Team Simulation Codes (ATLS, ACLS, PALS)

By: Sarah Painter

Perhaps one of the most valuable and rewarding exercises was our demonstrations. In contemporary medical practice, we have recently experienced a shift in focus. When providing care for an acute patient requiring resuscitation, having an organized team approach with a team leader and assignments for key roles with two way communication is most effective. This more modern approach, often referred to as ‘resusctiationist theory’ is a critical to deliver safe and effective patient care. 
In medicine, this is learned and extremely different from the traditional approach. In Canada, we have the benefit of robust resources and access to education allowing for the uptake of this type of practice.   During a demonstration of CPR, we had inquired as to the normal approach from the hospital and were informed that they follow these standards and use a team approach. Lisa and I were assigned to the Advanced Cardiac Life Support station – which takes CPR/defibrillation and introduces advanced functions such as airway management and medications. 
What we quickly discovered in the skill station, was that there was an opportunity to improve this area. We often enter these situations with a preconceived notion of what we can anticipate. I had expected a team approach that we have become accustomed in tertiary centres at home. But even introducing this structure at our own hospitals at home has been difficult. It takes time and focus to implement this practice. Teams do not practice this way by accident. You have to learn. So once we realized that this would be a great area of focus, we found a way to incorporate it into our symposium.
Everyday after lunch, we would gather the participants (including those video-conferenced in) at the front of the room and focus on a new area. First, the CHKV team members did a demonstration of an ACLS code. The next day, we focused on a trauma patient. The next day, we did a pediatric case. All of the cases included a team leader and team members modelling good communication strategies and an organized systematic approach. 

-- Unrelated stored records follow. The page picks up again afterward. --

Lemma occurs_replaceTags (c : ascii) (inTag : bool) (s : string) :
  occurs c s = false -> occurs c (replaceTags inTag s) = false.
Proof.
  revert inTag. induction s as [|d s IH]; intros inTag; [done|].
  cbn [occurs replaceTags]. intros H. apply orb_false_iff in H as [Hd Hs].
  destruct inTag.
  - destruct (isChar d ">"); by apply IH.
  - destruct (isChar d "<" && occurs ">" s); [by apply IH|].
    cbn [occurs]. by rewrite Hd, IH.
Qed.

(** After the replacement no ["<"] is followed by a [">"]. *)
Lemma replaceTags_no_tag (inTag : bool) (s : string) :
  hasTagb (replaceTags inTag s) = false.
Proof.
  revert inTag. induction s as [|c s IH]; intros inTag; [by destruct inTag|].
  cbn [replaceTags]. destruct inTag.
  - destruct (isChar c ">"); apply IH.
  - destruct (isChar c "<") eqn:Ec; cbn [andb].
    + destruct (occurs ">" s) eqn:E; [apply IH|].
      cbn [hasTagb]. rewrite Ec, IH, (occurs_replaceTags _ _ _ E). reflexivity.
    + cbn [hasTagb]. by rewrite Ec, IH.
Qed.

(** A string without a tag is left as it is. *)
Lemma replaceTags_id (s : string) :
  hasTagb s = false -> replaceTags false s = s.
Proof.
  induction s as [|c s IH]; [done|]. cbn [hasTagb replaceTags].
  intros H. apply orb_false_iff in H as [-> H]. by rewrite IH.
Qed.

Lemma trimStart_split (s : string) :
  exists ws : string, allWhite ws = true /\ s = ws +:+ trimStart s.
Proof.
  induction s as [|c s (ws & Hws & IH)]; [by exists ""|].
  cbn [trimStart]. destruct (isWhiteSpace c) eqn:Ec.
  - exists (String c ws). split; [cbn [allWhite]; by rewrite Ec|].
    rewrite app_cons_s. by f_equal.
  - by exists "".
Qed.

Lemma trimEnd_split (s : string) :
  exists ws : string, allWhite ws = true /\ s = trimEnd s +:+ ws.
Proof.
  induction s as [|c s (ws & Hws & IH)]; [by exists ""|].
  cbn [trimEnd]. destruct (trimEnd s) as [|d kept] eqn:E.
  - rewrite app_nil_l_s in IH. subst s. destruct (isWhiteSpace c) eqn:Ec.
    + exists (String c ws). split; [cbn [allWhite]; by rewrite Ec|done].
    + by exists ws.
  - exists ws. split; [done|]. rewrite app_cons_s. by f_equal.
Qed.

(** [trim] removes white space from the two ends and nothing else. *)
Lemma trim_split (s : string) :
  exists before after : string,
    allWhite before = true /\ allWhite after = true /\
    s = before +:+ trim s +:+ after.
Proof.
  destruct (trimStart_split s) as (before & Hb & Hs).
  destruct (trimEnd_split (trimStart s)) as (after & Ha & Ht).
  exists before, after. split; [done|]. split; [done|].
  unfold trim. by rewrite <- Ht.
Qed.

Lemma trimStart_not_white (s : string) : startsWhite (trimStart s) = false.
Proof.
  induction s as [|c s IH]; [done|]. cbn [trimStart].
  destruct (isWhiteSpace c) eqn:Ec; [done|]. cbn [startsWhite]. exact Ec.
Qed.

Lemma trimEnd_starts (s : string) :
  startsWhite s = false -> startsWhite (trimEnd s) = false.
Proof.
  destruct s as [|c s]; [done|]. cbn [startsWhite trimEnd]. intros Hc.
  destruct (trimEnd s); [by rewrite Hc|done].
Qed.

Lemma trimEnd_not_white (s : string) : endsWhite (trimEnd s) = false.
Proof.
  induction s as [|c s IH]; [done|]. cbn [trimEnd].
  destruct (trimEnd s) as [|d kept] eqn:E.
  - destruct (isWhiteSpace c) eqn:Ec; [done|]. cbn [endsWhite]. exact Ec.
  - exact IH.
Qed.

Lemma trim_trimmed (s : string) :
  startsWhite (trim s) = false /\ endsWhite (trim s) = false.
Proof.
  split; [|apply trimEnd_not_white].
  apply trimEnd_starts, trimStart_not_white.
Qed.

Lemma hasTagb_app (a b : string) :
  hasTagb (a +:+ b) = false -> hasTagb a = false /\ hasTagb b = false.
Proof.
  induction a as [|c a IH]; [done|]. rewrite app_cons_s. cbn [hasTagb].
  intros H. apply orb_false_iff in H as [Hc H]. destruct (IH H) as [Ha Hb].
  split; [|done]. rewrite Ha, orb_false_r.
  destruct (isChar c "<"); [|done]. cbn [andb] in *.
  rewrite occurs_app in Hc. by apply orb_false_iff in Hc as [-> _].
Qed.

(** Trimming a string without a tag leaves a string without a tag. *)
Lemma trim_no_tag (s : string) : hasTagb s = false -> hasTagb (trim s) = false.
Proof.
  intros H. destruct (trim_split s) as (before & after & _ & _ & Hs).
  rewrite Hs in H. apply hasTagb_app in H as [_ H].
  by apply hasTagb_app in H as [H _].
Qed.

(** What [sanitize] returns for a string has no tag left and no white
    space at either end. *)
Lemma sanitize_string (s : string) :
  exists t : string,
    sanitize (JString s) = JString t /\
    t = trim (replaceTags false s) /\
    ~ hasTag t /\ startsWhite t = false /\ endsWhite t = false.
Proof.
  exists (trim (replaceTags false s)). split; [done|]. split; [done|].
  split; [|apply trim_trimmed].
  rewrite <- hasTagb_spec, trim_no_tag; [done|apply replaceTags_no_tag].
Qed.

Lemma sanitize_not_string (v : JsValue) : isString v = false -> sanitize v = v.
Proof. by destruct v. Qed.

(** ** Sanitizing a parsed payload *)

(** The loop over the keys sanitizes every value, which leaves the values
    that are not strings as they are. *)
Lemma sanitizeStringFields_lookup (props : gmap string JsValue) (k : string) :
  sanitizeStringFields props !! k = sanitize <$> props !! k.
Proof.
  unfold sanitizeStringFields.
  set (f := fun (key : string) (value : JsValue) (updated : gmap string JsValue) =>
              if isString value then <[key := sanitize value]> updated else updated).
  assert (H : forall m : gmap string JsValue, m ⊆ props -> forall k',
             map_fold f props m !! k' =
             match m !! k' with
             | Some v => Some (sanitize v)
             | None => props !! k'
             end).
  { intros m.
    apply (map_fold_weak_ind
             (fun r m => m ⊆ props -> forall k',
                r !! k' = match m !! k' with
                          | Some v => Some (sanitize v)
                          | None => props !! k'
                          end)).
    - intros _ k'. by rewrite lookup_empty.
    - intros i x m' r Hi IH Hsub k'.
      assert (Hsub' : m' ⊆ props).
      { etrans; [by apply insert_subseteq|done]. }
      assert (Hx : props !! i = Some x).
      { eapply lookup_weaken; [apply lookup_insert_eq|done]. }
      specialize (IH Hsub'). unfold f.
      destruct (decide (i = k')) as [<-|Hne].
      + rewrite lookup_insert_eq. destruct (isString x) eqn:E.
        * by rewrite lookup_insert_eq.
        * by rewrite IH, Hi, Hx, sanitize_not_string.
      + rewrite (lookup_insert_ne m') by done.
        destruct (isString x); [rewrite lookup_insert_ne by done|]; apply IH. }
  rewrite (H props) by done. by destruct (props !! k).
Qed.

Lemma sanitizeLineItem_nullish (item : JsValue) :
  isNullish item = true -> sanitizeLineItem item = None.
Proof. by destruct item. Qed.

Lemma sanitizeLineItem_Some (item : JsValue) :
  isNullish item = false ->
  sanitizeLineItem item =
  Some (JObject (<["description" := sanitize (descriptionOf item)]> (spread item))).
Proof. by destruct item. Qed.

Lemma mapM_sanitizeLineItem (items : list JsValue) :
  existsb isNullish items = false ->
  exists mapped : list JsValue,
    mapM sanitizeLineItem items = Some mapped /\
    length mapped = length items /\
    forall (i : nat) (item : JsValue), items !! i = Some item ->
      mapped !! i =
      Some (JObject (<["description" := sanitize (descriptionOf item)]> (spread item))).
Proof.
  induction items as [|x items IH]; intros H.
  - exists []. by repeat split.
  - cbn [existsb] in H. apply orb_false_iff in H as [Hx H].
    destruct (IH H) as (mapped & Hm & Hlen & Hlook).
    exists (JObject (<["description" := sanitize (descriptionOf x)]> (spread x)) :: mapped).
    split; [|split].
    + cbn [mapM]. rewrite (sanitizeLineItem_Some _ Hx). cbn. by rewrite Hm.
    + cbn. by rewrite Hlen.
    + intros [|i] item; cbn; [by intros [= <-]|apply Hlook].
Qed.

Lemma mapM_sanitizeLineItem_None (items : list JsValue) :
  existsb isNullish items = true -> mapM sanitizeLineItem items = None.
Proof.
  intros H. apply mapM_None, Exists_exists.
  apply existsb_exists in H as (x & Hin & Hx).
  exists x. split; [by apply list_elem_of_In|by apply sanitizeLineItem_nullish].
Qed.

(** Sanitizing an object throws exactly when a line item is [null]. *)
Lemma sanitizeData_null_item (props : gmap string JsValue) :
  hasNullLineItem props = true -> sanitizeData (JObject props) = None.
Proof.
  unfold hasNullLineItem, sanitizeData, sanitizeLineItems.
  rewrite sanitizeStringFields_lookup.
  destruct (props !! "line_items") as [[]|]; try discriminate.
  intros H. cbn. by rewrite (mapM_sanitizeLineItem_None _ H).
Qed.

(** The case of a payload whose [line_items] is not an array: the
    second step changes nothing. *)
Local Ltac plain_payload :=
  intros _; eexists; split; [reflexivity|]; split; [|split];
  [ intros ? ? Hk _; by rewrite sanitizeStringFields_lookup, Hk
  | intros ? Hk; by rewrite sanitizeStringFields_lookup, Hk
  | intros ?; congruence ].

Once participants were more aware and comfortable, we encouraged them to participate in supported way and provided feedback as the cases progressed. By the end of the week, we could see the participants developing new skills  that they could incorporate in their practice. As with every new approach, it takes time for practice to evolve in the complex world of in-hospital care. However, we were able to give them essential building blocks and introduce the concept of effective team strategies.